Required work
Only the lines from the one containing "is [check_upstream_health] ([Monitors]), what" through the one containing "fail_threshold := Config.health_check_fail_threshold" should be printed, exactly as they appear below, with both ends included.

Collected data
(* ===== verification/Monitors.v ===== *)
(** The tasks that measure the upstreams, [src/src/upstream.rs]: the listener
    for probe reports on a unix socket, and the health probe that speaks HTTP
    through an upstream; [Scores] has what they do to a score. *)

From Stdlib Require Import Strings.Byte Strings.String.
From S2P Require Import Prelude Bytes Ordered Float64 Config Cli Socks5 Scores Stats Picks Probes.
#[local] Open Scope Z_scope.

(** * The health probe *)

(** What a probe meets: the connection to the proxy, if it can be opened;
    whether the timeout is over before SOCKS5 is through, and before the answer
    is there; and what the one read gives of the answer ([None] is an error). *)
Record ProbeEnv := {
  dialled : option conn;
  connect_late : bool;
  read_late : bool;
  read_len : option Z;
}.
Definition HEALTH_BUFFER : Z := 1024.

(** [stream.read]: at most a buffer of what has arrived. *)
Definition read_some (n : Z) (c : conn) : bytes := take (Z.to_nat (Z.min n HEALTH_BUFFER)) (rd c).
Definition check_upstream_health (check_url : bytes) (creds : option (bytes * bytes)) (env : ProbeEnv) : bool :=
  match dialled env with
  | None => false
  | Some c =>
      match socks5_connect (TargetDomain check_url 80) creds c with
      | (Ok _, c) =>
          if connect_late env then false
          else
            match write_all (health_request check_url) c with
            | (Ok _, c) =>
                if read_late env then false
                else match read_len env with Some n => health_reply (read_some n c) | None => false end
            | _ => false
            end
      | _ => false
      end
  end.

(** * The listener for reports *)

(** A generation as the listener sees it. *)
Record Scored := { disable_upstream_score : bool; enable_relative_scoring : bool; scored_set : upstreams }.
Definition with_scored_set (g : Scored) (us : upstreams) : Scored :=
  {| disable_upstream_score := disable_upstream_score g; enable_relative_scoring := enable_relative_scoring g; scored_set := us |}.

(** Between two rounds of the loop: a datagram arrives at [now] while the
    generation [current] is in force; a receive fails, and the pause after it
    is cancelled or not; or the other tasks have changed the generations. *)
Inductive StatsEvent :=
  | Datagram (now : Z) (current : nat) (data : bytes)
  | RecvFails (cancelled : bool)
  | Elsewhere (gens : gmap nat Scored).
Definition STATS_BUFFER : nat := 2048.

Section Listener.
Context (exp : f64 -> f64) (from_slice : bytes -> option ShadowQuicReport.ShadowQuicReport).

Definition on_report (now : Z) (current : nat) (data : bytes) (gens : gmap nat Scored) : checked (gmap nat Scored) :=
  match from_slice (take STATS_BUFFER data) with
  | None => Ok gens
  | Some rep =>
      let? g := or_panic (gens !! current) in
      let? us := handle_report exp now (disable_upstream_score g) (enable_relative_scoring g) (scored_set g) rep in
      Ok (<[current := with_scored_set g us]> gens)
  end.

(** The loop, up to the events at which it is cancelled. *)
Fixpoint stats_loop (evs : list StatsEvent) (gens : gmap nat Scored) : checked (gmap nat Scored) :=
  match evs with
  | [] | RecvFails true :: _ => Ok gens
  | RecvFails false :: evs => stats_loop evs gens
  | Elsewhere gens :: evs => stats_loop evs gens
  | Datagram now current data :: evs =>
      let? gens := on_report now current data gens in
      stats_loop evs gens
  end.

(** [remove_file], whose error is ignored, on whether the file is there. *)
Definition remove_file (succeeds file : bool) : bool := if succeeds then false else file.
(** The task. [stale] says whether an earlier run left its file, [removes_first]
    and [removes_last] whether the removals before and after succeed; to bind
    fails, for one, where a file is. The first component of the result is whether
    a file is left. *)
Definition run_upstream_stats_listener (stale removes_first removes_last bind_ok chmod_ok : bool) (evs : list StatsEvent) (gens : gmap nat Scored)
    : checked (bool * gmap nat Scored) :=
  let file := remove_file removes_first stale in
  if file || negb bind_ok then Ok (file, gens)
  else
    let file := true in
    if negb chmod_ok then Ok (remove_file removes_last file, gens)
    else
      let? gens := stats_loop evs gens in
      Ok (remove_file removes_last file, gens).

(** ** What the listener keeps *)

(** The sets are well-formed and the datagrams come under a generation that is
    there. *)
Definition wf_gens (n : Z) (gens : gmap nat Scored) : Prop := map_Forall (fun _ g => wf_set n (scored_set g)) gens.
Fixpoint wf_events (n : Z) (there : gset nat) (evs : list StatsEvent) : Prop :=
  match evs with
  | [] => True
  | RecvFails _ :: evs => wf_events n there evs
  | Elsewhere gens :: evs => wf_gens n gens /\ wf_events n (dom gens) evs
  | Datagram now current _ :: evs => 0 <= now <= U64_MAX /\ current ∈ there /\ wf_events n there evs
  end.

(** What a report may do: to one upstream of the generation in force, what a
    probe does, and only if it names that upstream and scores are enabled. *)
Definition reported (rep : ShadowQuicReport.ShadowQuicReport) (g g' : Scored) : Prop :=
  g' = g \/ disable_upstream_score g = false /\ exists i up up', UpstreamSet.all_items (scored_set g) !! i = Some up /\
    Upstream.id up = ShadowQuicReport.upstream_id rep /\ g' = with_scored_set g (store (scored_set g) i up') /\ same_upstream up up'.

Lemma on_report_ok n now current data gens :
  wf_gens n gens -> 0 <= now <= U64_MAX -> current ∈ dom gens ->
  exists gens', on_report now current data gens = Ok gens' /\ wf_gens n gens' /\ dom gens' = dom gens /\
    (gens' = gens \/ exists rep g g', from_slice (take STATS_BUFFER data) = Some rep /\ gens !! current = Some g /\
      gens' = <[current := g']> gens /\ reported rep g g').
Proof.
  intros Hw Hn [g Hg]%elem_of_dom. unfold on_report. destruct (from_slice _) as [rep|] eqn:Er; [|exists gens; eauto 10].
  rewrite Hg. cbn. pose proof (map_Forall_lookup_1 _ _ _ _ Hw Hg) as Hwg. cbn in Hwg.
  assert (exists us', handle_report exp now (disable_upstream_score g) (enable_relative_scoring g) (scored_set g) rep = Ok us' /\
    wf_set n us' /\ reported rep g (with_scored_set g us')) as (us' & -> & Hw' & Hs).
  { destruct (disable_upstream_score g) eqn:Ed; [exists (scored_set g); split_and!; [done|done|left; by destruct g]|].
    destruct (report_ok exp n now false (enable_relative_scoring g) (scored_set g) rep Hwg Hn) as (us' & -> & Hw' & Hs).
    exists us'. split_and!; [done|done|]. destruct Hs as [->|(i & up & up' & Hi & Hid & -> & Hsame)]; [left; by destruct g|right; eauto 10]. }
  cbn. eexists. split; [done|]. split; [by apply map_Forall_insert_2|]. split; [apply dom_insert_lookup_L; by eexists|].
  right. exists rep, g, (with_scored_set g us'). by split_and!.
Qed.

(** The reports of one generation, in turn. *)
Definition report_step (g g' : Scored) : Prop := exists rep data, from_slice (take STATS_BUFFER data) = Some rep /\ reported rep g g'.
Definition is_current (k : nat) (e : StatsEvent) : Prop := match e with Datagram _ current _ => current = k | Elsewhere _ => True | RecvFails _ => False end.

Lemma stats_loop_ok n evs : forall gens,
  wf_gens n gens -> wf_events n (dom gens) evs ->
  exists gens', stats_loop evs gens = Ok gens' /\ wf_gens n gens' /\
    (Forall (fun e => match e with Elsewhere _ => False | _ => True end) evs ->
     forall k, match gens !! k with Some g => exists g', gens' !! k = Some g' /\ rtc report_step g g' | None => gens' !! k = None end) /\
    (forall k, Forall (fun e => ~ is_current k e) evs -> gens' !! k = gens !! k).
Proof.
  induction evs as [|e evs IH]; intros gens Hw He.
  { exists gens. split_and!; try done. intros _ k. destruct (gens !! k) as [g|]; [|done]. exists g. by split. }
  destruct e as [now current data|[]|gens1]; cbn in He |- *.
  - destruct He as (Hn & Hc & He). destruct (on_report_ok n now current data gens Hw Hn Hc) as (gens1 & -> & Hw1 & Hd & Hstep). cbn.
    rewrite <- Hd in He. destruct (IH gens1 Hw1 He) as (gens2 & E & Hw2 & Hk1 & Hk2). exists gens2. split_and!; [done|done| |].
    + intros [_ Hev]%Forall_cons k. specialize (Hk1 Hev k). destruct Hstep as [->|(rep & g & g' & Er & Hg & -> & Hr)]; [done|].
      destruct (decide (k = current)) as [->|Hne]; [|by rewrite lookup_insert_ne in Hk1].
      rewrite lookup_insert_eq in Hk1. rewrite Hg. destruct Hk1 as (g2 & Hg2 & Hrtc). exists g2. split; [done|].
      eapply rtc_l; [|exact Hrtc]. by exists rep, data.
    + intros k [Hne Hev]%Forall_cons. rewrite (Hk2 k Hev). destruct Hstep as [->|(rep & g & g' & _ & _ & -> & _)]; [done|]. by rewrite lookup_insert_ne.
  - exists gens. split_and!; try done. intros _ k. destruct (gens !! k) as [g|]; [|done]. exists g. by split.
  - destruct (IH gens Hw He) as (gens2 & E & Hw2 & Hk1 & Hk2). exists gens2. split_and!; [done|done| |].
    + intros [_ Hev]%Forall_cons. by apply Hk1.
    + intros k [_ Hev]%Forall_cons. by apply Hk2.
  - destruct He as [Hw1 He]. destruct (IH gens1 Hw1 He) as (gens2 & E & Hw2 & _ & Hk2). exists gens2. split_and!; [done|done| |].
    + by intros [? _]%Forall_cons.
    + intros k [Hne _]%Forall_cons. by destruct Hne.
Qed.
End Listener.

(** * Theorems *)

(** C36: a probe finds an upstream alive exactly when the proxy can be dialled, the
    credentials and the host are representable, the proxy holds the SOCKS5
    conversation to its end and takes the request, neither timeout is over, and
    one read of what follows the conversation gives at most 1024 bytes in which
    [HTTP/1.1] occurs; the status of the answer does not matter. *)
Theorem health_probe_exact check_url creds env :
  check_upstream_health check_url creds env = true <->
  exists c w rest n, dialled env = Some c /\ valid_creds creds /\ 0 < zlen check_url <= 255 /\ wf_wire w /\
    rd c = auth_got creds ++ map byte_of_Z [5; 0; 0] ++ encode_wire w ++ rest /\
    (forall k, writes_left c = Some k -> (auth_writes creds + 2 <= k)%nat) /\
    connect_late env = false /\ read_late env = false /\ read_len env = Some n /\
    exists a b, take (Z.to_nat (Z.min n HEALTH_BUFFER)) rest = a ++ bs "HTTP/1.1" ++ b.
Proof.
  unfold check_upstream_health. split.
  - destruct (dialled env) as [c|]; [|done]. destruct (socks5_connect _ creds c) as [[[]| | |] c1] eqn:E1; try done.
    destruct (connect_late env); [done|]. destruct (write_all _ c1) as [[[]| | |] c2] eqn:E2; try done.
    destruct (read_late env); [done|]. destruct (read_len env) as [n|]; [|done]. intros H%health_reply_spec.
    apply socks5_connect_ok in E1 as (Hv & addr & w & [_ Hh]%push_target_ok & Hw & [Hg _ Hl]).
    apply io_write_all_ok in E2. destruct E2 as [Hg2 _ Hl2]. cbn [app] in Hg2. exists c, w, (rd c2), n. do 4 (split; [done|]). split; [by rewrite Hg, Hg2, <- !app_assoc|].
    split; [|by split_and!]. intros k Hk. rewrite Hk in Hl. destruct Hl as [? Hl]. rewrite Hl in Hl2. lia.
  - intros (c & w & rest & n & Hc & Hv & Hh & Hw & Hrd & Hwl & Hl1 & Hl2 & Hn & Hr). rewrite Hc.
    set (sent := auth_sent creds ++ map byte_of_Z [5; 1; 0] ++ encode_wire (target_wire (TargetDomain check_url 80))).
    set (c1 := {| rd := rest; wr := wr c ++ sent; writes_left := (fun k => (k - (auth_writes creds + 1))%nat) <$> writes_left c |}).
    assert (socks5_connect (TargetDomain check_url 80) creds c = (Ok tt, c1)) as ->.
    { apply socks5_connect_ok. split; [done|]. eexists _, w. split; [by apply push_target_ok|]. split; [done|]. split; cbn.
      - by rewrite Hrd, <- !app_assoc.
      - done.
      - destruct (writes_left c) as [k|]; [|done]. specialize (Hwl k eq_refl). cbn. split; [lia|done]. }
    rewrite Hl1. set (c2 := {| rd := rest; wr := wr c1 ++ health_request check_url; writes_left := pred <$> writes_left c1 |}).
    assert (write_all (health_request check_url) c1 = (Ok tt, c2)) as ->.
    { apply io_write_all_ok. split; [done|done|]. cbn. destruct (writes_left c) as [k|]; [|done]. specialize (Hwl k eq_refl). cbn. split; [lia|f_equal; lia]. }
    rewrite Hl2, Hn. by apply health_reply_spec.
Qed.

(** C35: the listener for probe reports never fails, whatever arrives, and leaves
    no socket file behind unless the system refuses to remove one: every set of
    upstreams stays well-formed; a generation changes only by reports that came
    while it was in force, each of which touches at most the one upstream it
    names; and garbage, failed receives and reports of unknown upstreams change
    nothing. *)
Theorem stats_listener_safe exp from_slice n stale removes_first removes_last bind_ok chmod_ok evs gens :
  wf_gens n gens -> wf_events n (dom gens) evs ->
  exists left gens', run_upstream_stats_listener exp from_slice stale removes_first removes_last bind_ok chmod_ok evs gens = Ok (left, gens') /\
    (left = true -> removes_first = false \/ removes_last = false) /\ wf_gens n gens' /\
    (Forall (fun e => match e with Elsewhere _ => False | _ => True end) evs ->
     forall k, match gens !! k with
               | Some g => exists g', gens' !! k = Some g' /\ rtc (report_step from_slice) g g'
               | None => gens' !! k = None end) /\
    (forall k, Forall (fun e => ~ is_current k e) evs -> gens' !! k = gens !! k).
Proof.
  intros Hw He. unfold run_upstream_stats_listener.
  assert (forall k, match gens !! k with Some g => exists g', gens !! k = Some g' /\ rtc (report_step from_slice) g g' | None => gens !! k = None end) as Hsame.
  { intros k. destruct (gens !! k) as [g|]; [|done]. exists g. by split. }
  destruct (remove_file removes_first stale || negb bind_ok).
  - eexists _, gens. split_and!; [done| |done..]. unfold remove_file. destruct removes_first; [done|by left].
  - destruct chmod_ok; cbn [negb].
    + destruct (stats_loop_ok exp from_slice n evs gens Hw He) as (gens' & -> & H). eexists _, gens'. split; [done|]. split; [|done].
      destruct removes_last; [done|by right].
    + eexists _, gens. split_and!; [done| |done..]. destruct removes_last; [done|by right].
Qed.

(** ** Witnesses *)

Definition example_report : ShadowQuicReport.ShadowQuicReport := {|
  ShadowQuicReport.upstream_id := bs "a"; ShadowQuicReport.rtt_ms := f64_zero; ShadowQuicReport.loss_rate := f64_zero;
  ShadowQuicReport.mtu := 1500; ShadowQuicReport.link := None |}.
Definition example_from_slice (d : bytes) : option ShadowQuicReport.ShadowQuicReport := if bool_decide (d = []) then None else Some example_report.
Definition example_events : list StatsEvent := [Datagram 5 1 []; RecvFails false; Datagram 9 1 [x2a]; RecvFails true; Datagram 10 1 [x2a]].

Lemma stats_listener_safe_witness : exists us gens',
  upstream_set_new example_items 10 40 180 60 = Ok us /\
  run_upstream_stats_listener (fun x => x) example_from_slice true true true true true example_events {[1%nat := {| disable_upstream_score := false; enable_relative_scoring := false; scored_set := us |}]}
    = Ok (false, gens') /\ wf_gens 0 gens'.
Proof.
  destruct (upstream_set_new_exact example_items 10 40 180 60 example_items_new example_items_ids example_items_groups)
    as [[? _]|(us & _ & E & Hwf & _)]; [by unfold U32_MAX|done|done|].
  set (gens := {[1%nat := {| disable_upstream_score := false; enable_relative_scoring := false; scored_set := us |}]} : gmap nat Scored).
  destruct (stats_listener_safe (fun x => x) example_from_slice 0 true true true true true example_events gens) as (left & gens' & Hrun & Hleft & Hw & _).
  - by apply map_Forall_singleton.
  - unfold gens. rewrite dom_singleton_L. cbn. unfold U64_MAX. split_and!; try lia; try set_solver.
  - exists us, gens'. split; [done|]. destruct left; [|done]. by destruct (Hleft eq_refl).
Defined.
(* ===== verification/HealthTask.v ===== *)
(** [run_health_check_task] of [src/src/upstream.rs]: the task that probes the
    upstreams of a generation in turn, while other tasks update them. A probe
    is [check_upstream_health] ([Monitors]), what it does to the upstream is
    [health_result] ([Scores]). *)

From Stdlib Require Import Strings.Byte Strings.String.
From coqutil Require Import Datatypes.RecordSetters.
From S2P Require Import Prelude Bytes Ordered Float64 Config Cli Socks5 Scores Stats Picks Probes Monitors.
Import OCamlLikeNotations.
#[local] Open Scope Z_scope.

(** * The task *)

(** What the task reads of its configuration, the same in every round. *)
Record HealthConfig := { check_url : bytes; fail_threshold : Z; creds : option (bytes * bytes) }.
Definition health_config (c : Config.Config) : HealthConfig := {|
  check_url := Config.health_check_url c;
  fail_threshold := Config.health_check_fail_threshold c;
  creds := match Config.socks5_user c, Config.socks5_password c with Some u, Some p => Some (u, p) | _, _ => None end;
|}.

(** Where the task waits: for a tick of its timer, or for the probe of an
    upstream. *)
Inductive Place := Waiting | Probing (i : nat) | Stopped.
#[global] Instance Place_eq_dec : EqDecision Place.
Proof. solve_decision. Defined.

(** What can come next: a tick, the end of the probe at hand, the
    cancellation, or an update of upstream [i] by another task. The task passes
    by what it does not wait for. *)
Inductive HealthEvent :=
  | Tick
  | Probed (now : Z) (env : ProbeEnv)
  | Cancelled
  | Update (i : nat) (now : Z) (op : ScoreOp).

(** [for up in state.upstreams.iter()], from the [i]-th on. *)
Definition for_upstream (n i : nat) : Place := if Nat.ltb i n then Probing i else Waiting.

(** A cancellation in a round breaks out of it, and then out of the loop. *)
Definition next_place (n : nat) (p : Place) (e : HealthEvent) : Place :=
  match p, e with
  | Waiting, Tick => for_upstream n 0
  | Probing i, Probed _ _ => for_upstream n (S i)
  | (Waiting | Probing _), Cancelled => Stopped
  | _, _ => p
  end.

Section Task.
Context (c : HealthConfig).

Definition update (i : nat) (now : Z) (op : ScoreOp) (us : upstreams) : checked upstreams :=
  let? up := get us i in
  let? up := score_step now up op in
  Ok (store us i up).

Definition on_health_event (p : Place) (e : HealthEvent) (us : upstreams) : checked upstreams :=
  match p, e with
  | Probing i, Probed now env =>
      let alive := check_upstream_health (check_url c) (creds c) env in
      let? up := get us i in
      let? up := health_result (fail_threshold c) now alive up in
      Ok (store us i up)
  | _, Update i now op => update i now op us
  | _, _ => Ok us
  end.

Fixpoint run_health_check_task (evs : list HealthEvent) (p : Place) (us : upstreams) : checked (Place * upstreams) :=
  match evs with
  | [] => Ok (p, us)
  | e :: evs =>
      let? us := on_health_event p e us in
      run_health_check_task evs (next_place (length (UpstreamSet.all_items us)) p e) us
  end.

(** * What each upstream sees *)

(** The updates of upstream [i] during a run over [n] upstreams. *)
Definition seen (i : nat) (p : Place) (e : HealthEvent) : list (Z * ScoreOp) :=
  match p, e with
  | Probing j, Probed now env =>
      if decide (j = i) then [(now, HealthResult (fail_threshold c) (check_upstream_health (check_url c) (creds c) env))] else []
  | _, Update j now op => if decide (j = i) then [(now, op)] else []
  | _, _ => []
  end.
Fixpoint history (n i : nat) (p : Place) (evs : list HealthEvent) : list (Z * ScoreOp) :=
  match evs with [] => [] | e :: evs => seen i p e ++ history n i (next_place n p e) evs end.

(** The upstreams that were probed, in order, and where the task is after a
    run. *)
Definition probed (p : Place) (e : HealthEvent) : list nat :=
  match p, e with Probing i, Probed _ _ => [i] | _, _ => [] end.
Fixpoint probes (n : nat) (p : Place) (evs : list HealthEvent) : list nat :=
  match evs with [] => [] | e :: evs => probed p e ++ probes n (next_place n p e) evs end.
Definition place_after (n : nat) (p : Place) (evs : list HealthEvent) : Place := foldl (next_place n) p evs.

Written answer
    is [check_upstream_health] ([Monitors]), what it does to the upstream is
    [health_result] ([Scores]). *)

From Stdlib Require Import Strings.Byte Strings.String.
From coqutil Require Import Datatypes.RecordSetters.
From S2P Require Import Prelude Bytes Ordered Float64 Config Cli Socks5 Scores Stats Picks Probes Monitors.
Import OCamlLikeNotations.
#[local] Open Scope Z_scope.

(** * The task *)

(** What the task reads of its configuration, the same in every round. *)
Record HealthConfig := { check_url : bytes; fail_threshold : Z; creds : option (bytes * bytes) }.
Definition health_config (c : Config.Config) : HealthConfig := {|
  check_url := Config.health_check_url c;
  fail_threshold := Config.health_check_fail_threshold c;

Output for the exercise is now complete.